Ein in Rechtsform der GmbH geführtes Unternehmen unterliegt gemäß der ständigen Rechtsprechung des BSG nach Bundesrecht nicht dem Anwendungsbereich der AVItech (Urteil vom 9. April 2002, B 4 RA 3/02 R, SozR 3-8570 § 1 Nr 7; Urteil vom 29. Juli 2004, B 4 RA 4/04 R, SozR 4-8570 § 1 Nr 4; Urteil vom 29. Juli 2004, B 4 RA 12/04 R). Das auf betrieblicher Ebene begründete Arbeits- bzw Beschäftigungsverhältnis zwischen Arbeitgeber und Arbeitnehmer bestand in solchen Fällen nicht in einem volkseigenen Produktionsbetrieb (der Industrie oder des Bauwesens).

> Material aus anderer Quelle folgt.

(** What a crash within [ExecuteRollback] can leave. *)
Definition run_states (b : RollbackBatch) (wc : RWorld) : list RWorld :=
  let '(w, c) := wc in
  let '(cb, allowed) := Allow (w_now w) (w_breaker w) in
  let w := set_breaker cb w in
  if negb allowed then [(w, c)]
  else
    let b := ensureRollbackPlanIdentity b in
    match c with
    | None => start_states b w None
    | Some cs =>
        match LoadRollbackCheckpoint (rb_ID b) cs with
        | Err _ => [(w, c)]
        | Ok None => start_states b w c
        | Ok (Some persisted) =>
            match validateRollbackPlanIdentity b persisted with
            | Err _ => [(w, c)]
            | Ok _ => if already_done b persisted then [(w, c)] else start_states (resume b persisted) w c
            end
        end
    end.
End executor.

(** *** Attempts at one rollback

    An attempt may end with an error at any operation, with a checkpoint that
    was not saved, or with the death of the process between any two effects;
    before the next one the clock, the breaker, the provider, the rest of the
    table and its health may have changed. *)
Section attempts.
Context {P : Type} `{!ProviderMutator P} (e : GovernedExecutor).
Import RollbackCheckpoints.
Abbreviation W := (World (P := P)).

(** The compensations that the journal records as completed. *)
Definition completed (id : string) (w : W) : list string :=
  au_OpID <$> List.filter (fun a => bool_decide (au_Status a = "compensation_completed") &&
                                    bool_decide (au_BatchID a = id)) (w_journal w).

Definition call_ids (calls : list (Z * MutationOperation)) : list string := (mo_OperationID ∘ snd) <$> calls.

(** A walk through the operations of a plan that has reached the first [p] of
    them: the next step is the next operation or the last one again.  The
    result is how many operations have been reached at the end. *)
Fixpoint climbs (p : nat) (js : list nat) : option nat :=
  match js with
  | [] => Some p
  | j :: js => if (j =? p)%nat then climbs (S p) js else if (S j =? p)%nat then climbs p js else None
  end.

(** The log [l] is such a walk through the plan and has reached [q]
    operations: each of them is in the log, in the order of the plan, and only
    the last one reached is ever repeated. *)
Definition reaches (plan l : list string) (q : nat) : Prop :=
  exists js, climbs 0 js = Some q /\ Forall2 (fun x j => plan !! j = Some x) l js.

Lemma climbs_snoc p js j q : climbs p js = Some q ->
  climbs p (js ++ [j]) = if (j =? q)%nat then Some (S q) else if (S j =? q)%nat then Some q else None.
Proof.
  revert p. induction js as [|i js IH]; intros p; cbn [app climbs].
  - by intros [= ->].
  - destruct (i =? p)%nat; [apply IH|]. destruct (S i =? p)%nat; [apply IH|done].
Qed.

Lemma reaches_nil plan : reaches plan [] 0.
Proof. exists []. split; [done|constructor]. Qed.

Lemma reaches_snoc plan l q s x : reaches plan l q -> plan !! s = Some x -> (s <= q <= S s)%nat ->
  reaches plan (l ++ [x]) (S s).
Proof.
  intros (js & Hc & Hf) Hx Hq. exists (js ++ [s]). split.
  - rewrite (climbs_snoc _ _ _ _ Hc). destruct (Nat.eqb_spec s q) as [->|Hne]; [done|].
    assert (q = S s) as -> by lia. by rewrite Nat.eqb_refl.
  - apply Forall2_app; [done|]. by repeat constructor.
Qed.

Lemma climbs_le p js q : climbs p js = Some q -> (p <= q)%nat.
Proof.
  revert p. induction js as [|i js IH]; intros p; cbn [climbs]; [intros [= ->]; lia|].
  destruct (i =? p)%nat; [intros H%IH; lia|]. destruct (S i =? p)%nat; [apply IH|done].
Qed.

(** A walk that is no longer than what it has reached repeats nothing. *)
Lemma climbs_exact p js q : climbs p js = Some q -> (q - p <= length js)%nat /\
  ((length js <= q - p)%nat -> js = seq p (q - p)).
Proof.
  revert p. induction js as [|i js IH]; intros p Hc; cbn [climbs length] in *.
  - injection Hc as ->. by rewrite Nat.sub_diag.
  - destruct (Nat.eqb_spec i p) as [->|Hne].
    + pose proof (climbs_le _ _ _ Hc). destruct (IH _ Hc) as [Hl Hs]. split; [lia|]. intros Hle.
      replace (q - p)%nat with (S (q - S p)) in * by lia. cbn. f_equal. apply Hs. lia.
    + destruct (S i =? p)%nat; [|done]. destruct (IH _ Hc) as [Hl _]. split; [lia|]. intros ?. lia.
Qed.

Lemma reaches_exact plan l q : reaches plan l q -> (length l <= q)%nat -> l = take q plan.
Proof.
  intros (js & Hc & Hf) Hl. destruct (climbs_exact _ _ _ Hc) as [_ Hs]. rewrite Nat.sub_0_r in Hs.
  rewrite (Forall2_length _ _ _ Hf) in Hl. rewrite (Hs Hl) in Hf. clear Hc Hs Hl.
  apply list_eq. intros i. destruct (decide (i < q)%nat) as [Hi|Hi].
  - rewrite lookup_take_lt by done. rewrite Forall2_lookup in Hf. specialize (Hf i).
    rewrite lookup_seq_lt in Hf by done. inversion Hf; congruence.
  - rewrite lookup_take_ge by lia. apply lookup_ge_None. rewrite (Forall2_length _ _ _ Hf), length_seq. lia.
Qed.

Lemma climbs_bound js p q (n : nat) : climbs p js = Some q -> Forall (fun j => (j < n)%nat) js -> (p <= n)%nat -> (q <= n)%nat.
Proof.
  revert p. induction js as [|i js IH]; intros p Hc Hf Hp; cbn [climbs] in Hc; [by injection Hc as ->|].
  apply Forall_cons in Hf as [Hi Hf]. destruct (Nat.eqb_spec i p) as [->|_]; [by apply (IH (S p))|].
  destruct (S i =? p)%nat; [by apply (IH p)|done].
Qed.

Lemma reaches_le plan l q : reaches plan l q -> (q <= length plan)%nat.
Proof.
  intros (js & Hc & Hf). eapply climbs_bound; [exact Hc| |lia]. clear Hc.
  induction Hf as [|x j l js Hx _ IH]; constructor; [by eapply lookup_lt_Some|done].
Qed.

Definition identity (b : RollbackBatch) : string * string * Z * list string :=
  (rb_ID b, rb_PlanHash b, rb_OperationCount b, rb_OperationIDs b).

Es kann dahin stehen, ob die Klägerin mit ihrem Vorbringen, das SG habe eine sich aus § 30 der - sog - Joint-Venture-Verordnung der DDR (= Verordnung über die Gründung und Tätigkeit von Unternehmen mit ausländischer Beteiligung in der DDR vom 25. Januar 1990, GBl I S 16) ergebende "Rechtsfolgenverweisung" nicht beachtet, die vom SG getroffene Feststellung mit einer Verfahrensrüge angreifen will; denn diese wäre ohnehin unbeachtlich (§ 161 Abs 4 SGG).

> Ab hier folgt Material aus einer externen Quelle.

Lemma pages_listing n sc res limit at_ id t l1 l2 :
  1 <= limit -> NoDup (le_ID <$> lt_rows t) -> Forall (fun e => le_CreatedAt e <> 0) (lt_rows t) ->
  listing sc res t = l1 ++ l2 -> (length l2 <= n)%nat ->
  ListLineageCursor sc res at_ id limit t = take (Z.to_nat limit) l2 ->
  pages (S n) sc res limit at_ id t = l2.
Proof.
  intros Hlim Hnd Hnz. revert at_ id l1 l2. induction n as [|n IH]; intros at_ id l1 l2 Hl Hn Hp.
  { destruct l2; [|cbn in Hn; lia]. cbn [pages]. by rewrite Hp, take_nil. }
  change (pages (S (S n)) sc res limit at_ id t) with
    (let page := ListLineageCursor sc res at_ id limit t in
     match last page with None => [] | Some e => page ++ pages (S n) sc res limit (le_CreatedAt e) (le_ID e) t end).
  rewrite Hp. cbv zeta. destruct (last (take (Z.to_nat limit) l2)) as [e|] eqn:He.
  - apply last_Some in He as [p He]. pose proof (take_drop (Z.to_nat limit) l2) as Htd. rewrite He in Htd |- *.
    set (rest := drop (Z.to_nat limit) l2) in *. rewrite <- Htd. f_equal.
    assert (listing sc res t = (l1 ++ p ++ [e]) ++ rest) as Hl' by (rewrite Hl, <- Htd, !app_assoc; done).
    apply (IH _ _ (l1 ++ p ++ [e])); [done| |].
    + apply (f_equal length) in Htd. rewrite !length_app in Htd. cbn in Htd. lia.
    + assert (le_CreatedAt e <> 0).
      { rewrite Forall_forall in Hnz. apply Hnz. assert (e ∈ listing sc res t) as Hin by (rewrite Hl'; set_solver).
        apply elem_of_isort, elem_of_lfilter in Hin. tauto. }
      rewrite page_after by done. assert ((limit <=? 0) = false) as -> by lia. f_equal.
      assert (StronglySorted (fun a b => lineage_lt b a = true) (listing sc res t)) as Hs
        by (apply newest_first; by apply NoDup_fmap_filter).
      rewrite Hl' in Hs |- *. rewrite <- !app_assoc in Hs |- *. cbn in Hs |- *.
      rewrite app_assoc in Hs |- *. by apply filter_after.
  - apply last_None in He. destruct l2; [done|]. destruct (Z.to_nat limit) eqn:Hz; [lia|done].
Qed.

(** Reading the lineage of a scope and a resource page by page, with any page
    size, gives every selected event exactly once, newest first, and stops; one
    page more than there are rows is enough. *)
Theorem paging_complete n sc res limit t :
  1 <= limit -> NoDup (le_ID <$> lt_rows t) -> Forall (fun e => le_CreatedAt e <> 0) (lt_rows t) ->
  (length (lt_rows t) <= n)%nat ->
  pages (S n) sc res limit 0 "" t = listing sc res t.
Proof.
  intros Hlim Hnd Hnz Hn. apply (pages_listing n sc res limit 0 "" t []); try done.
  - unfold listing. rewrite isort_length. etransitivity; [apply List.filter_length_le|done].
  - unfold ListLineageCursor, is_zero_time. rewrite Z.eqb_refl. assert ((limit <=? 0) = false) as -> by lia.
    f_equal. unfold listing, newer. f_equal. apply List.filter_ext. intros e. unfold selects. by rewrite !andb_true_r.
Qed.

(** ** Memory, claims and lineage agree *)
Definition Res : Type := Resolver ClaimTable LineageTable.

Inductive call :=
| CallClaim (at_ : Z) (c : OwnershipClaim)
| CallResolve (at_ : Z) (dom res right : string).

Definition call_time (c : call) : Z := match c with CallClaim t _ | CallResolve t _ _ _ => t end.
Definition call_id (c : call) : string :=
  match c with
  | CallClaim t c => NewLineageEventID (oc_ScopeID c) (oc_ResourceID c) t
  | CallResolve t _ res _ => NewLineageEventID "global" res t
  end.
Definition do_call (r : Res) (c : call) : Res :=
  match c with
  | CallClaim t c => (Claim t c r).1
  | CallResolve t dom res rt => (Resolve t dom res rt r).1
  end.

Definition start_resolver (doms : gmap string OwnershipDomain) (fails : list bool) : Res :=
  {| domains := doms; claims := ∅; lineage := Some {| lt_readOnly := false; lt_fails := fails; lt_rows := [] |};
     store := Some {| ct_readOnly := false; ct_rows := ∅ |} |}.

Definition holder (c : OwnershipClaim) : string * Z := (oc_DomainID c, oc_Epoch c).
Definition row_holder (x : claim_row) : string * Z := (cr_domain_id x, cr_epoch x).

Definition rows_of (r : Res) : list LineageEvent :=
  match lineage r with Some l => lt_rows l | None => [] end.
Definition claims_of (r : Res) : gmap string claim_row :=
  match store r with Some s => ct_rows s | None => ∅ end.

(** The claim that a call makes in [scope] is about a named resource. *)
Definition claim_in (scope : string) (c : call) : Prop :=
  match c with CallClaim _ c => oc_ScopeID c = scope /\ oc_ResourceID c <> "" | _ => True end.

(** Whether the line of a call is in the lineage. *)
Definition kept (rows : list LineageEvent) (c : call) : bool := bool_decide (call_id c ∈ le_ID <$> rows).

(** Who made the last claim of a resource, among the calls for which [ok]
    holds, and in which epoch. *)
Definition last_claim (ok : call -> bool) (res : string) (calls : list call) : option (string * Z) :=
  foldl (fun h c => match c with
                    | CallClaim _ cl => if bool_decide (oc_ResourceID cl = res) && ok c then Some (holder cl) else h
                    | CallResolve _ _ _ _ => h
                    end) None calls.

Lemma last_claim_ext ok ok' res calls : (forall c, c ∈ calls -> ok c = ok' c) -> last_claim ok res calls = last_claim ok' res calls.
Proof.
  unfold last_claim. generalize (@None (string * Z)). induction calls as [|c calls IH]; intros h H; [done|]. cbn [foldl].
  rewrite IH by (intros; apply H; by right). destruct c as [t cl|]; [|done]. rewrite (H (CallClaim t cl)) by by left. done.
Qed.

Lemma last_claim_snoc ok res calls c : last_claim ok res (calls ++ [c]) =
  match c with
  | CallClaim _ cl => if bool_decide (oc_ResourceID cl = res) && ok c then Some (holder cl) else last_claim ok res calls
  | CallResolve _ _ _ _ => last_claim ok res calls
  end.
Proof. unfold last_claim. rewrite foldl_app. by destruct c. Qed.

Record agree (scope : string) (fails : list bool) (past : list call) (r : Res) : Prop := {
  ag_store : exists m, store r = Some {| ct_readOnly := false; ct_rows := m |};
  ag_lineage : exists fs l, lineage r = Some {| lt_readOnly := false; lt_fails := fs; lt_rows := l |} /\
    (fails = [] -> fs = [] /\ forall t cl, CallClaim t cl ∈ past -> kept l (CallClaim t cl) = true);
  ag_ids : forall e, e ∈ rows_of r -> le_ID e ∈ call_id <$> past;
  ag_times : forall e, e ∈ rows_of r -> exists c, c ∈ past /\ le_CreatedAt e = call_time c;
  ag_sorted : StronglySorted (fun x y => lineage_lt y x = false) (rows_of r);
  ag_memory : forall res, res <> "" -> holder <$> claims r !! res = row_holder <$> claims_of r !! res;
  ag_held : forall res, res <> "" -> row_holder <$> claims_of r !! res = last_claim (fun _ => true) res past;
  ag_rebuilt : forall res, res <> "" ->
    holder <$> RebuildClaimsFromLineage (rows_of r) !! claimKey scope res = last_claim (kept (rows_of r)) res past;
}.

Lemma claimKey_inj scope a b : claimKey scope a = claimKey scope b -> a = b.
Proof.
  unfold claimKey. intros H%str_app_inv. by apply (str_app_inv "|") in H.
Qed.

Lemma stamp_id now e : le_CreatedAt e = now -> stamp now e = e.
Proof. intros <-. unfold stamp. destruct e. by case_match. Qed.

(** An event later than all others goes to the end of the rebuilding. *)
Lemma rebuild_snoc l e : StronglySorted (fun x y => lineage_lt y x = false) (l ++ [e]) ->
  RebuildClaimsFromLineage (l ++ [e]) = rebuild_step (RebuildClaimsFromLineage l) e.
Proof.
  intros Hs. unfold RebuildClaimsFromLineage. rewrite (isort_id lineage_lt _ Hs).
  apply StronglySorted_app_1_l in Hs. rewrite (isort_id lineage_lt _ Hs). by rewrite foldl_app.
Qed.

(** A call later than all others, with an identifier of its own. *)
Definition next_call (past : list call) (c : call) : Prop :=
  (forall c', c' ∈ past -> call_time c' < call_time c) /\ call_id c ∉ call_id <$> past.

Im Übrigen ist darauf hinzuweisen, dass § 30 der sog Joint-Venture-Verordnung kein Bundesrecht geworden ist. Die Gerichte der Sozialgerichtsbarkeit haben als Rechtsmaßstab ausschließlich Bundesrecht anzuwenden, nicht aber zB Regelungen des DDR-Rechts. Etwas anderes gilt nur, soweit solche Regelungen durch Anordnung des Bundesgesetzgebers (insbesondere im EinigVtr) zu Bundesrecht geworden oder nachrangig zu diesem "weiter anzuwenden" sind. Eine bundesrechtliche "Weiteranwendung" der sog Joint-Venture-Verordnung, insbesondere des § 30, hat der EinigVtr aber nicht angeordnet (vgl zB im EinigVtr: Anlage II Kapitel III <Geschäftsbereich des Bundesministers der Justiz> Sachgebiet D <ua Handels- und Gesellschaftsrecht>) und Anlage II Kapitel V <Geschäftsbereich des Bundesministers für Wirtschaft> Sachgebiet A <ua allgemeines Wirtschaftsrecht und Wirtschaftspolitik>).

Nur beiläufig ist anzumerken, dass § 30 der sog Joint-Venture-Verordnung auch inhaltlich keine rechtliche Bedeutung für die hier zu beurteilende Frage der fiktiven Einbeziehung in die AVItech hatte. Die Norm ordnete zwingend an, dass auch bei ausländischer Beteiligung an einem Unternehmen der DDR die Arbeits(rechts)verhältnisse weiterhin dem Arbeits- und Sozialversicherungsrecht der DDR unterlagen, also die Vereinbarung eines ausländischen Rechtsstatuts in diesen Bereichen ausgeschlossen war. Der Normtext lässt auch nicht andeutungsweise erkennen, dass damit zugleich eine Zuordnung zu einem Zusatzversorgungssystem - hier der AVItech - verbunden gewesen sei. Die Auffassung der Klägerin würde zu dem offenkundig unhaltbaren Ergebnis führen, dass alle Arbeitnehmer/Werktätigen, die dem Arbeits- und dem Sozialversicherungsrecht der DDR unterlagen, automatisch Mitglied eines Zusatzversorgungssystems gewesen wären.

bb) Anhaltspunkte, es könne sich bei der GmbH um einen gleichgestellten Betrieb iS des § 1 Abs 2 der 2. DB handeln, liegen nicht vor. Auch die Klägerin hat dies nicht geltend gemacht.

2. Die Kostenentscheidung beruht auf den §§ 183, 193 SGG.